───── The records ─────

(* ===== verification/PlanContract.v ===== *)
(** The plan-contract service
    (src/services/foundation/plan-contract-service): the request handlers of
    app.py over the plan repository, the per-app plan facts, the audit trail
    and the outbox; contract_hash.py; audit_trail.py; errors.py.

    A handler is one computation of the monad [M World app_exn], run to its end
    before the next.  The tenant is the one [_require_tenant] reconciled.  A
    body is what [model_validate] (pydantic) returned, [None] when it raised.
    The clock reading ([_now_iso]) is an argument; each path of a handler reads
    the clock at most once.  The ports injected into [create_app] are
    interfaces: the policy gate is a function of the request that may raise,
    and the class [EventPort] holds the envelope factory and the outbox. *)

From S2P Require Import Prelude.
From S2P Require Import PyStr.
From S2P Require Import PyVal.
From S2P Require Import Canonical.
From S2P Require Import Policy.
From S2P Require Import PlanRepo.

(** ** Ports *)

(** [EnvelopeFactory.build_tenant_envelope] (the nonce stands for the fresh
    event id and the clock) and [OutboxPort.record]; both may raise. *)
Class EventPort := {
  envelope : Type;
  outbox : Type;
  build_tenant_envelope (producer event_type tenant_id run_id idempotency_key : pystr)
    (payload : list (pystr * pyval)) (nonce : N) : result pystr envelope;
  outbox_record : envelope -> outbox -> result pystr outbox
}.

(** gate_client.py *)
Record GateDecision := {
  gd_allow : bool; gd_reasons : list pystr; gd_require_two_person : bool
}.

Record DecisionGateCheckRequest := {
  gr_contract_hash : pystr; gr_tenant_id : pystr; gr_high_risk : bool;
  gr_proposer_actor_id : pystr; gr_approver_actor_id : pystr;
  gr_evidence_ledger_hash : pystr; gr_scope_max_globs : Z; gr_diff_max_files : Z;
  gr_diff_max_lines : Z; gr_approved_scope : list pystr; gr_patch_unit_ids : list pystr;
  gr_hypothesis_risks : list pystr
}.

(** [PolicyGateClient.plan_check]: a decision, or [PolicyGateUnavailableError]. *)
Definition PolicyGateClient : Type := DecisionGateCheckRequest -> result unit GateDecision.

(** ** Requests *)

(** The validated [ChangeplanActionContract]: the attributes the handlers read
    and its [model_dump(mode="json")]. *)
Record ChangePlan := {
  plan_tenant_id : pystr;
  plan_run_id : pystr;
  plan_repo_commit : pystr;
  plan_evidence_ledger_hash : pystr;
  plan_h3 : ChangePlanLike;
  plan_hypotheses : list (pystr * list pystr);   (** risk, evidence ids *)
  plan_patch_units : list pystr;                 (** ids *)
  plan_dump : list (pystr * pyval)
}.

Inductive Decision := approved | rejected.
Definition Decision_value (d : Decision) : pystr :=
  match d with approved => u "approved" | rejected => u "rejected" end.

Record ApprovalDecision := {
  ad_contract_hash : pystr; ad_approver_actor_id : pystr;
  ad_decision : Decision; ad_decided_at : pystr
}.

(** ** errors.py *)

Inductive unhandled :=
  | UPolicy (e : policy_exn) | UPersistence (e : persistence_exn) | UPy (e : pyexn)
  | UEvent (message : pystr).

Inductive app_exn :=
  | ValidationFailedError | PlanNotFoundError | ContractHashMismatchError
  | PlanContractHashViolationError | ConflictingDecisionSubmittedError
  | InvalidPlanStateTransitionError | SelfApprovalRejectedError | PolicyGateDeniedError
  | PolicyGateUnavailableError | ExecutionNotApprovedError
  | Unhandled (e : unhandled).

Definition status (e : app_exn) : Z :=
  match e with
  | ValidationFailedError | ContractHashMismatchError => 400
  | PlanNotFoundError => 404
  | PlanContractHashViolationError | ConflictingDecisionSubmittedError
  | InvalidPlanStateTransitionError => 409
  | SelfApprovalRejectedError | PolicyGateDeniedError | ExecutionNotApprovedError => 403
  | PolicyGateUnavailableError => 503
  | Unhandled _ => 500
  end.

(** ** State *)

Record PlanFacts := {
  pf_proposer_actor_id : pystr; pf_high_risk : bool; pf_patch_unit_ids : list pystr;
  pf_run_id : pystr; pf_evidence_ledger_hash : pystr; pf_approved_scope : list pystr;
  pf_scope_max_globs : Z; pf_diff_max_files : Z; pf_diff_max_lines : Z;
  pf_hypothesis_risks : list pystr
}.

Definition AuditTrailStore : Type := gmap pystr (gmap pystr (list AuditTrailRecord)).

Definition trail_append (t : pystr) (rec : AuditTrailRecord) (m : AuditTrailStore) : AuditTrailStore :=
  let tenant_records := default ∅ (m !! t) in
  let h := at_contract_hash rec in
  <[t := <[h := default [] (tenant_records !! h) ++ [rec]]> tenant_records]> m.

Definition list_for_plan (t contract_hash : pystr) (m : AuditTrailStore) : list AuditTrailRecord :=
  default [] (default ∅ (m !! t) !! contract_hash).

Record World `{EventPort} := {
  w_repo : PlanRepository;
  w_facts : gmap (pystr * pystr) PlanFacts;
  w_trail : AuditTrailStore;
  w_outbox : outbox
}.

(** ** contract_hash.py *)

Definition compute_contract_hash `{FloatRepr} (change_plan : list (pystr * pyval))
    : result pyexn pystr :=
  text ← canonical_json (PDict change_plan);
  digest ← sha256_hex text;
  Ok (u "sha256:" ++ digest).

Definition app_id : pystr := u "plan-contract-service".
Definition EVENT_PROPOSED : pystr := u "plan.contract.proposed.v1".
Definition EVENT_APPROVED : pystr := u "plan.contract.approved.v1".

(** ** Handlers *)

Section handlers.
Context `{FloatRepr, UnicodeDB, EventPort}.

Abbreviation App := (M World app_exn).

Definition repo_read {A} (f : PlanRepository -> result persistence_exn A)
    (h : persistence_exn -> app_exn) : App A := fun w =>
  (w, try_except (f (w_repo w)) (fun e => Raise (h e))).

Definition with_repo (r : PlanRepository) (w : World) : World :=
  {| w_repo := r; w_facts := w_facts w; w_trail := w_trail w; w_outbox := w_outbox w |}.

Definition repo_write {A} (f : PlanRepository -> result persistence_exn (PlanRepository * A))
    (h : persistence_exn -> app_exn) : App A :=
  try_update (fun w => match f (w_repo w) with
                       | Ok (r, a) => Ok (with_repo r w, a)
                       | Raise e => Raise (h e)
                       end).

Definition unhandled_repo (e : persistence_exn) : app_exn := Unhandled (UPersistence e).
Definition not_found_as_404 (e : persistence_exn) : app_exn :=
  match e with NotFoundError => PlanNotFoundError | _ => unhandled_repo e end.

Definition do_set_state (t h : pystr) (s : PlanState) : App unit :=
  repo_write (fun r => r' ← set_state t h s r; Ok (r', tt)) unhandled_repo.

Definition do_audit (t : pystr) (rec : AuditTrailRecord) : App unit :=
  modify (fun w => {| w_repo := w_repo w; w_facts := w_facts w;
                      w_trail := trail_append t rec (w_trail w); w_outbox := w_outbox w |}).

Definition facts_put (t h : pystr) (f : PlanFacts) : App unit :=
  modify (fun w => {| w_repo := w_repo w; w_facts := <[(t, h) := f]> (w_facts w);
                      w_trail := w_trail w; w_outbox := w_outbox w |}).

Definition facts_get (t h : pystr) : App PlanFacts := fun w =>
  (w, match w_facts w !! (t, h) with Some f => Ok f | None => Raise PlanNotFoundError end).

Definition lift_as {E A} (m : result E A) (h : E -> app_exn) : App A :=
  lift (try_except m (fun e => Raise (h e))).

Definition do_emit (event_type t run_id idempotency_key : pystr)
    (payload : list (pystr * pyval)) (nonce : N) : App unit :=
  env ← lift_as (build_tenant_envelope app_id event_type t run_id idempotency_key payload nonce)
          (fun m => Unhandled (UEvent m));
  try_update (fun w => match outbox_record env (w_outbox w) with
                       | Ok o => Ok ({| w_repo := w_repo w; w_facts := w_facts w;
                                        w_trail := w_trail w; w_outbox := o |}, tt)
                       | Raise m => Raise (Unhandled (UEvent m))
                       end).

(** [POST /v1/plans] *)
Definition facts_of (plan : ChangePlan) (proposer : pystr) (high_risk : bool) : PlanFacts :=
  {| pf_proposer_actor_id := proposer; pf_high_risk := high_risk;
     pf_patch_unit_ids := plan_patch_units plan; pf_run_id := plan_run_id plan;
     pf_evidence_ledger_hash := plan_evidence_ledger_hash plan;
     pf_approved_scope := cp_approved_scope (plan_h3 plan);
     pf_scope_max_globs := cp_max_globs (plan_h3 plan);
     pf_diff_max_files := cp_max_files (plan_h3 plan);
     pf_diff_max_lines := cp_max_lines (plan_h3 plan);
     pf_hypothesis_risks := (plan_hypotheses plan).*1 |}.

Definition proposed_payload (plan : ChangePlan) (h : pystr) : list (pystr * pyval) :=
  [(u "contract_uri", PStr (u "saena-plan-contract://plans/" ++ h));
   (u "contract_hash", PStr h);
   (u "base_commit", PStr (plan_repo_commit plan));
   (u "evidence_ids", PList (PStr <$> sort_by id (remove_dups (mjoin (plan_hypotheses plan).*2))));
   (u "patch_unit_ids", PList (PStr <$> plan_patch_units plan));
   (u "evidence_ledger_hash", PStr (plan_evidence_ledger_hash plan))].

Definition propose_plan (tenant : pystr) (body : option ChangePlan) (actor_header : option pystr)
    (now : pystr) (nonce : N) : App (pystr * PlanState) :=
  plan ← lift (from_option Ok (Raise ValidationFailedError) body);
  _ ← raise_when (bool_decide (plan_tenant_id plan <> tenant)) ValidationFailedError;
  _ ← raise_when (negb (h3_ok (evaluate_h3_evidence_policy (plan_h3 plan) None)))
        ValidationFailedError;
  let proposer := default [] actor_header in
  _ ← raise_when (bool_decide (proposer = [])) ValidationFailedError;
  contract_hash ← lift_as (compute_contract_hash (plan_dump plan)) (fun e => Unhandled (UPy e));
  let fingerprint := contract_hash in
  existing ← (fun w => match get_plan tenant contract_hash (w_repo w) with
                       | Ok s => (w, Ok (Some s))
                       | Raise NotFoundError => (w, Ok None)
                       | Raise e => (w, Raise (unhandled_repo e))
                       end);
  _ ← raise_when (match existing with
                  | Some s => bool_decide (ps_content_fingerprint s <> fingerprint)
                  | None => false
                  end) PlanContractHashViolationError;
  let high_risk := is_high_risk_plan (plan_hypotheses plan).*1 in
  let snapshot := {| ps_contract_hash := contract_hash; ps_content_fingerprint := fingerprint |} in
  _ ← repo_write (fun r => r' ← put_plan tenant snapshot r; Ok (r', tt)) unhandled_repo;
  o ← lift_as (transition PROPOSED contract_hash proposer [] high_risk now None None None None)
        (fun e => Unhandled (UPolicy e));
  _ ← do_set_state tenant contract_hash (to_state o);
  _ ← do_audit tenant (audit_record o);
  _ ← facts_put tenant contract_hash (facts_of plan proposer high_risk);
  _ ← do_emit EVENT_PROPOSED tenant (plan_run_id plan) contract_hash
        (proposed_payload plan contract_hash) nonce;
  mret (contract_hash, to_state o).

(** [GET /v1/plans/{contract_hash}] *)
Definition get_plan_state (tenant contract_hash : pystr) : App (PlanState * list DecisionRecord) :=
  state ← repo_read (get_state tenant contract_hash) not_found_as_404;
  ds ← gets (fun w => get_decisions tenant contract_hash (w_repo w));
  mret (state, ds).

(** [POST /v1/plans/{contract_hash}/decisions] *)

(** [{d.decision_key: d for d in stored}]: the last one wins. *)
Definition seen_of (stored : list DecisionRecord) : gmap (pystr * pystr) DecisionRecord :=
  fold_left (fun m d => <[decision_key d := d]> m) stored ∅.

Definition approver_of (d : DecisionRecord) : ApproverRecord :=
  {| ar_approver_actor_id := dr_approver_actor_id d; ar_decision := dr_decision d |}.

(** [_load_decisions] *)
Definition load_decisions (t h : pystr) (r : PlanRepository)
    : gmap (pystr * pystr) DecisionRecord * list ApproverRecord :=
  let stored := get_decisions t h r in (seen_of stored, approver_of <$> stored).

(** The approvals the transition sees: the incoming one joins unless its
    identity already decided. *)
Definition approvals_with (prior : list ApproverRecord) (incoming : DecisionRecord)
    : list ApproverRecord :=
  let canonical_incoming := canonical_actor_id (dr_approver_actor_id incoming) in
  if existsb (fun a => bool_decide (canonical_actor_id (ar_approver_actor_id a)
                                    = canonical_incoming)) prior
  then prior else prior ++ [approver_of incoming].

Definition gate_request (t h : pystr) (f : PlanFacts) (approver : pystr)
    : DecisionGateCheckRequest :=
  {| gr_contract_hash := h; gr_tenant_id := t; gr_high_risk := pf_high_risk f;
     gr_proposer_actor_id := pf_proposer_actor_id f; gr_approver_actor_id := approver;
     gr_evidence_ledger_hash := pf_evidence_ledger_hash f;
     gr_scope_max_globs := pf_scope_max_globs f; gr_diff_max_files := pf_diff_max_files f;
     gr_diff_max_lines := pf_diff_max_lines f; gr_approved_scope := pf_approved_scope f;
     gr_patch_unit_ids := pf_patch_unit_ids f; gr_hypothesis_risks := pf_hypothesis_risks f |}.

─────

▶ Work request:
Repeat, exactly as they stand above, the lines from the line with "Definition not_found_as_404 (e" to the line with "(fun m => Unhandled (UEvent m));", both lines included.

▶ Task answer:
Definition not_found_as_404 (e : persistence_exn) : app_exn :=
  match e with NotFoundError => PlanNotFoundError | _ => unhandled_repo e end.

Definition do_set_state (t h : pystr) (s : PlanState) : App unit :=
  repo_write (fun r => r' ← set_state t h s r; Ok (r', tt)) unhandled_repo.

Definition do_audit (t : pystr) (rec : AuditTrailRecord) : App unit :=
  modify (fun w => {| w_repo := w_repo w; w_facts := w_facts w;
                      w_trail := trail_append t rec (w_trail w); w_outbox := w_outbox w |}).

Definition facts_put (t h : pystr) (f : PlanFacts) : App unit :=
  modify (fun w => {| w_repo := w_repo w; w_facts := <[(t, h) := f]> (w_facts w);
                      w_trail := w_trail w; w_outbox := w_outbox w |}).

Definition facts_get (t h : pystr) : App PlanFacts := fun w =>
  (w, match w_facts w !! (t, h) with Some f => Ok f | None => Raise PlanNotFoundError end).

Definition lift_as {E A} (m : result E A) (h : E -> app_exn) : App A :=
  lift (try_except m (fun e => Raise (h e))).

Definition do_emit (event_type t run_id idempotency_key : pystr)
    (payload : list (pystr * pyval)) (nonce : N) : App unit :=
  env ← lift_as (build_tenant_envelope app_id event_type t run_id idempotency_key payload nonce)
          (fun m => Unhandled (UEvent m));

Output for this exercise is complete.